Baker Catherine J, Smith Stephanie A, Morrissey James H
Department of Biological Chemistry University of Michigan Medical School Ann Arbor Michigan.
Res Pract Thromb Haemost. 2018 Nov 15;3(1):18-25. doi: 10.1002/rth2.12162. eCollection 2019 Jan.
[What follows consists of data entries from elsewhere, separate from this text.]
Lemma handle_addPeer now slots c s :
  wf s -> exists s', handle cfg now (evAddPeer c) s = Done (tt, s')
    /\ handled slots (evAddPeer c) s s'.
Proof.
  intros Hs. unfold handle. rewrite locked_run by (try apply Hs; done).
  set (n := dialPeers s + _). set (id := node_ID (conn_node c)).
  set (s1 := set_peers ({[id]} ∪ peers s) n s).
  assert (Hs1 : wf s1) by (unfold s1; auto with octopus).
  unfold mbind, GoM_bind, gget. change (static s1) with (static s).
  destruct (static s !! id) as [r|] eqn:Hr; simpl.
  2: { exists s1. split; [done|]. split_and!; [done| |simpl; lia|done]. intros _ He.
       apply exact_add_peer; [done..|]. intros; congruence. }
  destruct (wf_static s Hs id r Hr) as (t & Ht & Hid). unfold load.
  change (tasks s1) with (tasks s). rewrite Ht. simpl.
  destruct (Z.leb_spec 0 (staticPoolIndex t)).
  - destruct (remove_run s1 r t Hs1 Ht) as (i & m & Hi & Hm & E); [done|].
    eexists. split; [exact E|]. split_and!; [by apply wf_after_remove| |simpl; lia|done].
    intros _ He. apply (exact_after_remove cfg s s1 i r m t); auto.
    + by apply check_add_peer_fails.
    + intros x Hx. apply check_add_peer. congruence.
  - exists s1. split; [done|]. split_and!; [done| |simpl; lia|done]. intros _ He.
    apply exact_add_peer; [done..|]. intros; simplify_eq; lia.
Qed.
(** ** Queueing *)

(** [accepted] says which case the select takes: the loop received the batch. *)
Definition AsyncSendTransactions (hashes : list Hash) (accepted : bool) (p : Peer) : Peer :=
  if accepted then set_knownTxs (Add (knownTxs p) hashes) p else p.
Definition AsyncSendPooledTransactionHashes (hashes : list Hash) (accepted : bool) (p : Peer) : Peer :=
  if accepted then set_knownTxs (Add (knownTxs p) hashes) p else p.

Definition AsyncSendNewBlockHash (block : Block) (p : Peer) : Peer :=
  if len (queuedBlockAnns p) <? maxQueuedBlockAnns
  then set_knownBlocks (Add (knownBlocks p) [blk_Hash block])
         (set_queues (queuedBlocks p) (queuedBlockAnns p ++ [block]) p)
  else p.
Definition AsyncSendNewBlock (block : Block) (t : Z) (p : Peer) : Peer :=
  if len (queuedBlocks p) <? maxQueuedBlocks
  then set_knownBlocks (Add (knownBlocks p) [blk_Hash block])
         (set_queues (queuedBlocks p ++ [(block, t)]) (queuedBlockAnns p) p)
  else p.

(** One iteration of [broadcastBlocks] on a queue that is not empty. *)
Definition broadcastBlocks (from_blocks : bool) (p : Peer) : outcome (option packet * Peer) :=
  if from_blocks then
    match queuedBlocks p with
    | (block, t) :: q =>
        let '(m, p) := SendNewBlock block t (set_queues q (queuedBlockAnns p) p) in Done (Some m, p)
    | [] => Done (None, p)
    end
  else
    match queuedBlockAnns p with
    | block :: q =>
        match SendNewBlockHashes [blk_Hash block] [NumberU64 block] (set_queues (queuedBlocks p) q p) with
        | Done (m, p) => Done (Some m, p)
        | Panic e => Panic e
        | Blocked w => Blocked w
        end
    | [] => Done (None, p)
    end.

(** ** Blocks requested by hash

    [strconv.FormatUint(id, 10)]. *)
Definition idString (id : Z) : string := pretty id.

(** [id] is the random request id, [err1] and [err2] the errors of the two
    sends. *)
Definition RequestBlocks (id : Z) (err1 err2 : option string) (now : Z) (p : Peer)
    : option string * Peer :=
  match err1, err2 with
  | Some e, _ => (Some e, p)
  | None, Some e => (Some e, p)
  | None, None =>
      (None, set_receiveBlocks (cm_set (idString id) (mk_recvBlockInfo [] [] now) (receiveBlocks p)) p)
  end.

(** One assembled block; [hasBlock] is the chain's [HasBlock]. *)
Definition complete_one (hasBlock : Hash -> Z -> bool) (id : Z) (p : Peer) (hb : Header * BlockBody)
    : Peer :=
  let '(header, body) := hb in
  let recvBlock := mk_Block header body in
  let p := set_receiveBlocks (cm_remove (idString id) (receiveBlocks p)) p in
  let p := set_counters (u64 (hdr_Number header)) (u64 (TotalRecvBlock p + 1)) p in
  if (negb (hasBlock (blk_Hash recvBlock) (NumberU64 recvBlock)) && fnBlock p)%bool
  then set_gotBlocks (gotBlocks p ++ [(recvBlock, 0)]) p
  else p.
Lemma stored_number h : stored db h -> is_u64 (hdr_Number h).
Proof.
  unfold is_u64. intros [Hf|[[n hash] Hk]].
  - apply list_elem_of_lookup_1 in Hf as [i Hi]. rewrite (wf_frozen db Hwf _ _ Hi).
    apply lookup_lt_Some in Hi. pose proof (wf_ancients db Hwf). pose proof (wf_current db Hwf).
    unfold Ancients, len in *. lia.
  - by destruct (wf_kv db Hwf _ _ _ Hk) as (_ & -> & ?).
Qed.

(** A canonical block's number is small: adding the limit does not wrap. *)
Lemma canonical_small n h : canonical db n = Some h -> 0 <= n < 2 ^ 63.
Proof.
  intros Hh. apply canonical_stored in Hh as (_ & _ & ? & _); [|done].
  pose proof (wf_current db Hwf). lia.
Qed.
Lemma canonical_iff n h : stored db h -> canonical db n = Some h <-> GetCanonicalHash db n = hdr_Hash h.
Proof.
  intros Hs. unfold GetCanonicalHash. split; [|by apply stored_canonical].
  intros Hc. by rewrite ReadCanonicalHash_spec, Hc.
Qed.
(* ===== verification/EnodeCache.v ===== *)
(** * The pool of crawled nodes (node_manager/crawl.go, HistoryLoop)

    Crawlers put the addresses they learn into [enodePool]; the manager takes
    one at random to dial and moves its key to [enodeHistory], where it stays
    for an hour, so that the address is not pooled again meanwhile.  Both are
    concurrent maps; random indices and clocks are inputs. *)

From stdpp Require Import base gmap sets list strings pretty numbers relations.
From Stdlib Require Import ZArith Lia.
From S2P Require Import Prelude Externals.

Module EnodeCache.

Record NodeItem : Type := mk_NodeItem {
  BootIP : string;
  BootPort : Z;
  BootNodeID : string;
  AddTime : Z;
}.
#[export] Instance NodeItem_eq_dec : EqDecision NodeItem.
Proof. solve_decision. Defined.

(** [fmt.Sprintf("%s:%d", ip, port)] *)
Definition enodeKey (ip : string) (port : Z) : string := ip +:+ ":" +:+ pretty port.

Section Cache.
Context {M : Type -> Type} `{CMap M}.

Record state : Type := mk_state { enodePool : M NodeItem; enodeHistory : M Z }.

Definition init : state := mk_state cm_new cm_new.

(** What follows the check of the history.  The function takes no lock, so
    other goroutines may run between the two parts. *)
Definition add_pooled (ip : string) (port : Z) (enode : string) (now : Z) (s : state) : state :=
  let key := enodeKey ip port in
  if cm_has key (enodePool s) then s
  else mk_state (cm_set key (mk_NodeItem ip port enode now) (enodePool s)) (enodeHistory s).
Definition addEnodeToCache (ip : string) (port : Z) (enode : string) (now : Z) (s : state) : state :=
  if cm_has (enodeKey ip port) (enodeHistory s) then s
  else add_pooled ip port enode now s.

Definition existEnodeIpItem (ip : string) (port : Z) (s : state) : bool :=
  cm_has (enodeKey ip port) (enodePool s).

(** The entry at the random index [src] selects; [None] is the error. *)
Definition pick (src : Z) (s : state) : outcome (option (string * NodeItem)) :=
  let poolLen := cm_count (enodePool s) in
  if 0 <? poolLen then
    targetIndex ← Intn src poolLen;
    Done (cm_iter (enodePool s) !! Z.to_nat targetIndex)
  else Done None.

Definition getEnodeFromCacheForDail (src now : Z) (s : state) : outcome (option NodeItem * state) :=
  r ← pick src s;
  match r with
  | Some (key, item) =>
      Done (Some item, mk_state (cm_remove key (enodePool s)) (cm_set key now (enodeHistory s)))
  | None => Done (None, s)
  end.
Definition getRandEnodeFromCache (src : Z) (s : state) : outcome (option NodeItem) :=
  r ← pick src s;
  Done (option_map snd r).

(** A neighbour of a FINDNODE reply: address, TCP port and encoded id. *)
Record rpcNode : Type := mk_rpcNode { rn_IP : string; rn_TCP : Z; rn_ID : string }.
Definition handleNeighbors (nodes : list rpcNode) (now : Z) (s : state) : state :=
  foldl (fun s rn =>
    if existEnodeIpItem (rn_IP rn) (rn_TCP rn) s then s
    else addEnodeToCache (rn_IP rn) (rn_TCP rn) (rn_ID rn) now s) s nodes.

(** One sweep of [HistoryLoop]. *)
Definition HistoryLoop (nowTime : Z) (s : state) : state :=
  foldl (fun s '(key, itemTime) =>
    if 60 * 60 * 1 <? nowTime - itemTime
    then mk_state (enodePool s) (cm_remove key (enodeHistory s)) else s)
    s (cm_iter (enodeHistory s)).

(** ** Executions: the operations in any order, with a clock *)
Inductive op : Type :=
  | opNeighbors (nodes : list rpcNode)
  | opDial (src : Z)
  | opSweep.
Definition run (o : op) (now : Z) (s : state) : state :=
  match o with
  | opNeighbors nodes => handleNeighbors nodes now s
  | opDial src => match getEnodeFromCacheForDail src now s with Done (_, s) => s | _ => s end
  | opSweep => HistoryLoop now s
  end.

(** What the two maps promise: an address is in one of them at most, and an
    entry is found under the key of its own address. *)
Definition inv (s : state) : Prop :=
  (forall k, cm_get k (enodePool s) = None \/ cm_get k (enodeHistory s) = None)
  /\ (forall k i, cm_get k (enodePool s) = Some i -> k = enodeKey (BootIP i) (BootPort i)).

Context `{!CMapLaws M}.

Lemma ec_inv_init : inv init.
Proof. split; intros k; simpl; rewrite !cm_get_new; [by left|done]. Qed.

Lemma ec_inv_add ip port enode now s : inv s -> inv (addEnodeToCache ip port enode now s).
Proof.
  intros [Hd Hk]. unfold addEnodeToCache, add_pooled.
  destruct (cm_has _ (enodeHistory s)) eqn:Eh; [done|]. apply cm_has_false in Eh.
  destruct (cm_has _ (enodePool s)); [done|]. split; simpl; intros k; rewrite cm_get_set.
  - case_decide; subst; [by right|apply Hd].
  - intros i. case_decide; [|apply Hk]. intros [= <-]. done.
Qed.

Lemma ec_inv_neighbors nodes now s : inv s -> inv (handleNeighbors nodes now s).
Proof.
  unfold handleNeighbors. revert s. induction nodes as [|rn nodes IH]; intros s Hs; [done|]. simpl.
  apply IH. destruct (existEnodeIpItem _ _ s); [done|]. by apply ec_inv_add.
Qed.

Lemma pick_spec src s :
  exists r, pick src s = Done r
    /\ (r = None <-> cm_count (enodePool s) = 0)
    /\ forall k i, r = Some (k, i) -> cm_get k (enodePool s) = Some i.
Proof.
  unfold pick. pose proof (cm_count_iter (enodePool s)) as Hc.
  destruct (Z.ltb_spec 0 (cm_count (enodePool s))) as [Hpos|].
  - unfold Intn. destruct (Z.leb_spec (cm_count (enodePool s)) 0); [lia|]. simpl.
    pose proof (Z.mod_pos_bound src (cm_count (enodePool s)) Hpos) as Hm.
    destruct (lookup_lt_is_Some_2 (cm_iter (enodePool s)) (Z.to_nat (src mod cm_count (enodePool s))))
      as [[k i] Hki]; [unfold len in Hc; lia|].
    eexists. split; [done|]. rewrite Hki. split; [split; [done|lia]|]. intros k' i' [= -> ->].
    apply cm_iter_get. by eapply list_elem_of_lookup_2.
  - eexists. split; [done|]. pose proof (len_nonneg (cm_iter (enodePool s))). split; [split; [lia|done]|done].
Qed.

(** Dialing: an entry of the pool moves to the history with the time. *)
Lemma getForDail_spec src now s :
  exists r s', getEnodeFromCacheForDail src now s = Done (r, s')
    /\ (r = None <-> cm_count (enodePool s) = 0)
    /\ match r with
       | None => s' = s
       | Some i => exists k, cm_get k (enodePool s) = Some i
           /\ s' = mk_state (cm_remove k (enodePool s)) (cm_set k now (enodeHistory s))
       end.
Proof.
  unfold getEnodeFromCacheForDail. destruct (pick_spec src s) as (r & -> & Hn & Hs). simpl.
  destruct r as [[k i]|]; eexists _, _; (split; [done|]); simpl; (split; [naive_solver|]); eauto.
Qed.

Lemma ec_inv_dial src now s r s' :
  inv s -> getEnodeFromCacheForDail src now s = Done (r, s') -> inv s'.
Proof.
  intros [Hd Hk] Hr. destruct (getForDail_spec src now s) as (r0 & s0 & Hr0 & _ & Hm).
  rewrite Hr in Hr0. simplify_eq. destruct r0 as [i|]; [|by subst].
  destruct Hm as (k & Hi & ->). split; simpl; intros k'; rewrite cm_get_remove.
  - rewrite cm_get_set. case_decide; [by left|apply Hd].
  - intros i'. case_decide; [done|apply Hk].
Qed.

(** A part of the sweep. *)
Lemma sweep_fold now l s k :
  let s' := foldl (fun s '(key, itemTime) =>
    if 60 * 60 * 1 <? now - itemTime
    then mk_state (enodePool s) (cm_remove key (enodeHistory s)) else s) s l in
  enodePool s' = enodePool s
  /\ (cm_get k (enodeHistory s) = None -> cm_get k (enodeHistory s') = None)
  /\ (forall t, (k, t) ∈ l -> 3600 < now - t -> cm_get k (enodeHistory s') = None)
  /\ ((forall t, (k, t) ∈ l -> now - t <= 3600) ->
      cm_get k (enodeHistory s') = cm_get k (enodeHistory s)).
Proof.
  revert s. induction l as [|[k' t'] l IH]; intros s; simpl.
  { split_and!; [done|done| |done]. intros t []%not_elem_of_nil. }
  setoid_rewrite elem_of_cons. destruct (Z.ltb_spec (60 * 60 * 1) (now - t')).
  - destruct (IH (mk_state (enodePool s) (cm_remove k' (enodeHistory s)))) as (Hp & Hn & Ho & Hk).
    simpl in *. rewrite cm_get_remove in *. split_and!; [done| | |].
    + intros Hs. apply Hn. by case_decide.
    + intros t [[= <- <-]|Hin] ?; [|by eapply Ho]. apply Hn. by rewrite decide_True.
    + intros Hall. rewrite Hk by eauto. rewrite decide_False; [done|]. intros <-.
      specialize (Hall t' ltac:(by left)). lia.
  - destruct (IH s) as (Hp & Hn & Ho & Hk). split_and!; [done|done| |by eauto].
    intros t [[= <- <-]|Hin] ?; [lia|by eapply Ho].
Qed.

(** The sweep removes exactly the history entries older than an hour. *)
Lemma HistoryLoop_spec now s :
  enodePool (HistoryLoop now s) = enodePool s
  /\ forall k, cm_get k (enodeHistory (HistoryLoop now s))
       = match cm_get k (enodeHistory s) with
         | Some t => if 3600 <? now - t then None else Some t
         | None => None
         end.
Proof.
  pose proof (sweep_fold now (cm_iter (enodeHistory s)) s) as Hf.
  split; [by apply (Hf EmptyString)|]. intros k. destruct (Hf k) as (_ & Hn & Ho & Hk).
  setoid_rewrite cm_iter_get in Ho. setoid_rewrite cm_iter_get in Hk.
  unfold HistoryLoop. destruct (cm_get k (enodeHistory s)) as [t|] eqn:E; [|by apply Hn].
  destruct (Z.ltb_spec 3600 (now - t)); [by eapply Ho|]. apply Hk. by intros ? [= <-].
Qed.

Lemma ec_inv_run o now s : inv s -> inv (run o now s).
Proof.
  intros Hs. destruct o as [nodes|src|]; simpl; [by apply ec_inv_neighbors| |].
  - destruct (getEnodeFromCacheForDail src now s) as [[r s']| |] eqn:E; [|done..].
    by eapply ec_inv_dial.
  - destruct Hs as [Hd Hk]. destruct (HistoryLoop_spec now s) as [Hp Hh]. split; intros k; rewrite Hp.
    + rewrite Hh. destruct (Hd k) as [?|Hn]; [by left|]. right. by rewrite Hn.
    + apply Hk.
Qed.

Definition runs_of (trace : list (op * Z)) (s : state) : state :=
  foldl (fun s '(o, now) => run o now s) s trace.

Lemma ec_inv_runs trace s : inv s -> inv (runs_of trace s).
Proof.
  unfold runs_of. revert s. induction trace as [|[o now] trace IH]; intros s Hs; [done|].
  apply IH. by apply ec_inv_run.
Qed.

(** A key dialed at [t0] is held back until the history forgets it. *)
Definition held (k : string) (t0 : Z) (s : state) : Prop :=
  cm_get k (enodePool s) = None /\ exists t, t0 <= t /\ cm_get k (enodeHistory s) = Some t.

Lemma held_add k t0 ip port enode now s :
  held k t0 s -> held k t0 (addEnodeToCache ip port enode now s).
Proof.
  intros (Hp & t & Ht & Hh). unfold addEnodeToCache, add_pooled.
  destruct (cm_has _ (enodeHistory s)) eqn:Eh; [by split; eauto|].
  destruct (cm_has _ (enodePool s)); [by split; eauto|]. split; simpl; [|by eauto].
  rewrite cm_get_set. case_decide; [|done]. subst. apply cm_has_false in Eh. congruence.
Qed.
Lemma held_run k t0 o now s :
  t0 <= now <= t0 + 3600 -> held k t0 s -> held k t0 (run o now s).
Proof.
  intros Hnow Hs. destruct o as [nodes|src|]; simpl.
  - unfold handleNeighbors. revert s Hs. induction nodes as [|rn nodes IH]; intros s Hs; [done|]. simpl.
    apply IH. destruct (existEnodeIpItem _ _ s); [done|]. by apply held_add.
  - destruct (getForDail_spec src now s) as (r & s' & -> & _ & Hm).
    destruct Hs as (Hp & t & Ht & Hh). destruct r as [i|]; [|subst s'; by split; eauto].
    destruct Hm as (k' & Hk' & ->). assert (k <> k') by congruence.
    split; simpl; [by rewrite cm_get_remove_ne|]. exists t. by rewrite cm_get_set_ne.
  - destruct Hs as (Hp & t & Ht & Hh). destruct (HistoryLoop_spec now s) as [Hp' Hs].
    split; [by rewrite Hp'|]. exists t. rewrite Hs, Hh. destruct (Z.ltb_spec 3600 (now - t)); [lia|done].
Qed.

Lemma held_runs k t0 trace s :
  Forall (fun e => t0 <= e.2 <= t0 + 3600) trace -> held k t0 s -> held k t0 (runs_of trace s).
Proof.
  unfold runs_of. intros Htr. revert s.
  induction Htr as [|[o now] trace Ho Htr IH]; intros s Hs; [done|]. apply IH. by apply held_run.
Qed.
Lemma dialed_held src t0 i s s1 :
  inv s -> getEnodeFromCacheForDail src t0 s = Done (Some i, s1) ->
  held (enodeKey (BootIP i) (BootPort i)) t0 s1.
Proof.
  intros Hinv Hdial. destruct (getForDail_spec src t0 s) as (r & s' & Hr & _ & Hm).
  rewrite Hdial in Hr. simplify_eq. destruct Hm as (k & Hk & ->).
  rewrite <- (proj2 Hinv k i Hk). split; simpl; [by rewrite cm_get_remove_eq|].
  exists t0. by rewrite cm_get_set_eq.
Qed.

(** The pool of crawled nodes: with operations that do not interleave, an
    address is never in the pool and in the history at once, the manager gets
    a node to dial exactly when the pool is not empty, and an address it has
    dialed is not handed out again within the next hour, whatever the crawlers
    report and however often the history is swept. *)
Theorem dialed_address_held trace src t0 i s1 trace' src' now' :
  let s := runs_of trace init in
  getEnodeFromCacheForDail src t0 s = Done (Some i, s1) ->
  Forall (fun e => t0 <= e.2 <= t0 + 3600) trace' ->
  inv s
  /\ exists r s', getEnodeFromCacheForDail src' now' (runs_of trace' s1) = Done (r, s')
     /\ (r = None <-> cm_count (enodePool (runs_of trace' s1)) = 0)
     /\ forall j, r = Some j -> enodeKey (BootIP j) (BootPort j) <> enodeKey (BootIP i) (BootPort i).
Proof.
  intros s Hdial Htr. assert (Hinv : inv s) by apply ec_inv_runs, ec_inv_init. split; [done|].
  assert (Hinv2 : inv (runs_of trace' s1)) by by apply ec_inv_runs; eapply ec_inv_dial.
  pose proof (held_runs _ _ trace' s1 Htr (dialed_held _ _ _ _ _ Hinv Hdial)) as [Hnone _].
  destruct (getForDail_spec src' now' (runs_of trace' s1)) as (r & s' & -> & Hc & Hm).
  exists r, s'. split_and!; [done|done|]. intros j ->. destruct Hm as (k & Hk & _).
  rewrite <- (proj2 Hinv2 _ _ Hk). congruence.
Qed.

(** [addEnodeToCache] runs without the lock: when the manager takes the
    address for dialing between the check of the history and the check of the
    pool, the address ends up in the history and in the pool, and can be
    dialed again at once. *)
Theorem add_race ip port enode now src t0 i s s1 :
  inv s -> getEnodeFromCacheForDail src t0 s = Done (Some i, s1) ->
  enodeKey (BootIP i) (BootPort i) = enodeKey ip port ->
  cm_has (enodeKey ip port) (enodeHistory s) = false
  /\ existEnodeIpItem ip port (add_pooled ip port enode now s1) = true
  /\ cm_has (enodeKey ip port) (enodeHistory (add_pooled ip port enode now s1)) = true.
Proof.
  intros Hinv Hdial Heq. pose proof (dialed_held _ _ _ _ _ Hinv Hdial) as (Hp & t & _ & Hh).
  rewrite Heq in *. destruct (getForDail_spec src t0 s) as (r & s' & Hr & _ & Hm).
  rewrite Hdial in Hr. simplify_eq. destruct Hm as (k & Hk & Hs1).
  pose proof (proj2 Hinv k i Hk) as ->. rewrite Heq in Hk. split_and!.
  - apply cm_has_false. by destruct (proj1 Hinv (enodeKey ip port)); [congruence|].
  - unfold existEnodeIpItem, add_pooled. rewrite (proj2 (cm_has_false _ _) Hp).
    apply cm_has_true. simpl. rewrite cm_get_set_eq. eauto.
  - unfold add_pooled. rewrite (proj2 (cm_has_false _ _) Hp). apply cm_has_true. simpl. eauto.
Qed.
End Cache.

Definition ex_op : op := opNeighbors [mk_rpcNode "10.0.0.1" 30303 "0xaa"].
Definition ex_pool : state (M := gmap string) := runs_of [(ex_op, 5)] init.

Lemma dialed_address_held_witness :
  exists r s', getEnodeFromCacheForDail (M := gmap string) 0 200
     (runs_of [(ex_op, 100)] (mk_state ∅ {[ "10.0.0.1:30303" := 7 ]})) = Done (r, s')
    /\ r = None.
Proof.
  destruct (dialed_address_held (M := gmap string) [(ex_op, 5)] 3 7
    (mk_NodeItem "10.0.0.1" 30303 "0xaa" 5) (mk_state ∅ {[ "10.0.0.1:30303" := 7 ]})
    [(ex_op, 100)] 0 200) as (_ & r & s' & Hr & Hc & _).
  - reflexivity.
  - repeat constructor; simpl; lia.
  - exists r, s'. split; [exact Hr|]. apply Hc. reflexivity.
Defined.

Lemma add_race_witness :
  existEnodeIpItem "10.0.0.1" 30303
    (add_pooled "10.0.0.1" 30303 "0xbb" 8 (mk_state (M := gmap string) ∅ {[ "10.0.0.1:30303" := 7 ]})) = true.
Proof.
  apply (add_race (M := gmap string) "10.0.0.1" 30303 "0xbb" 8 3 7
    (mk_NodeItem "10.0.0.1" 30303 "0xaa" 5) ex_pool).
  - apply ec_inv_runs, ec_inv_init.
  - reflexivity.
  - reflexivity.
Defined.
End EnodeCache.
This illustrated review focuses on polyphosphate as a potent modulator of the plasma clotting cascade, with possible roles in hemostasis, thrombosis, and inflammation. Polyphosphates are highly anionic, linear polymers of inorganic phosphates that are widespread throughout biology. Infectious microorganisms accumulate polyphosphates with widely varying polymer lengths (from a few phosphates to over a thousand phosphates long), while activated human platelets secrete polyphosphate with a very narrow size distribution (about 60-100 phosphates long). Work from our lab and others has shown that long-chain polyphosphate is a potent trigger of clotting via the contact pathway, while polyphosphate of the size secreted by platelets accelerates factor V activation, blocks the anticoagulant activity of tissue factor pathway inhibitor, promotes factor XI activation by thrombin, and makes fibrin fibrils thicker and more resistant to fibrinolysis. Polyphosphate also modulates inflammation by triggering bradykinin release, inhibiting the complement system, and modulating endothelial function. Polyphosphate and nucleic acids have similar physical properties and both will trigger the contact pathway-although polyphosphate is orders of magnitude more procoagulant than either DNA or RNA. Important caveats in these studies include observations that nucleic acids and polyphosphate may co-purify, and that these preparations can be contaminated with highly procoagulant microparticles if silica-based purification methods are employed. Polyphosphate has received attention as a possible therapeutic, with some recent studies exploring the use of polyphosphate in a variety of formulations to control bleeding. Other studies are investigating treatments that block polyphosphate function as novel antithrombotics with the possibility of reduced bleeding side effects.
本图文综述聚焦于多聚磷酸盐作为血浆凝血级联反应的强效调节剂,其在止血、血栓形成和炎症中可能发挥的作用。多聚磷酸盐是高度阴离子化的无机磷酸盐线性聚合物,广泛存在于生物界。感染性微生物积累的多聚磷酸盐具有广泛不同的聚合物长度(从几个磷酸盐到一千多个磷酸盐长),而活化的人类血小板分泌的多聚磷酸盐具有非常窄的尺寸分布(约60 - 100个磷酸盐长)。我们实验室和其他机构的研究表明,长链多聚磷酸盐是通过接触途径引发凝血的强效触发剂,而血小板分泌的尺寸的多聚磷酸盐可加速因子V活化、阻断组织因子途径抑制剂的抗凝活性、促进凝血酶激活因子XI,并使纤维蛋白原纤维更粗且更耐纤维蛋白溶解。多聚磷酸盐还通过触发缓激肽释放、抑制补体系统和调节内皮功能来调节炎症。多聚磷酸盐和核酸具有相似的物理性质,两者都会触发接触途径——尽管多聚磷酸盐的促凝作用比DNA或RNA高出几个数量级。这些研究中的重要注意事项包括观察到核酸和多聚磷酸盐可能会共同纯化,并且如果采用基于二氧化硅的纯化方法,这些制剂可能会被高度促凝的微粒污染。多聚磷酸盐作为一种可能的治疗方法受到了关注,最近一些研究探索了在各种制剂中使用多聚磷酸盐来控制出血。其他研究正在研究阻断多聚磷酸盐功能作为新型抗血栓药物的治疗方法,有可能减少出血副作用。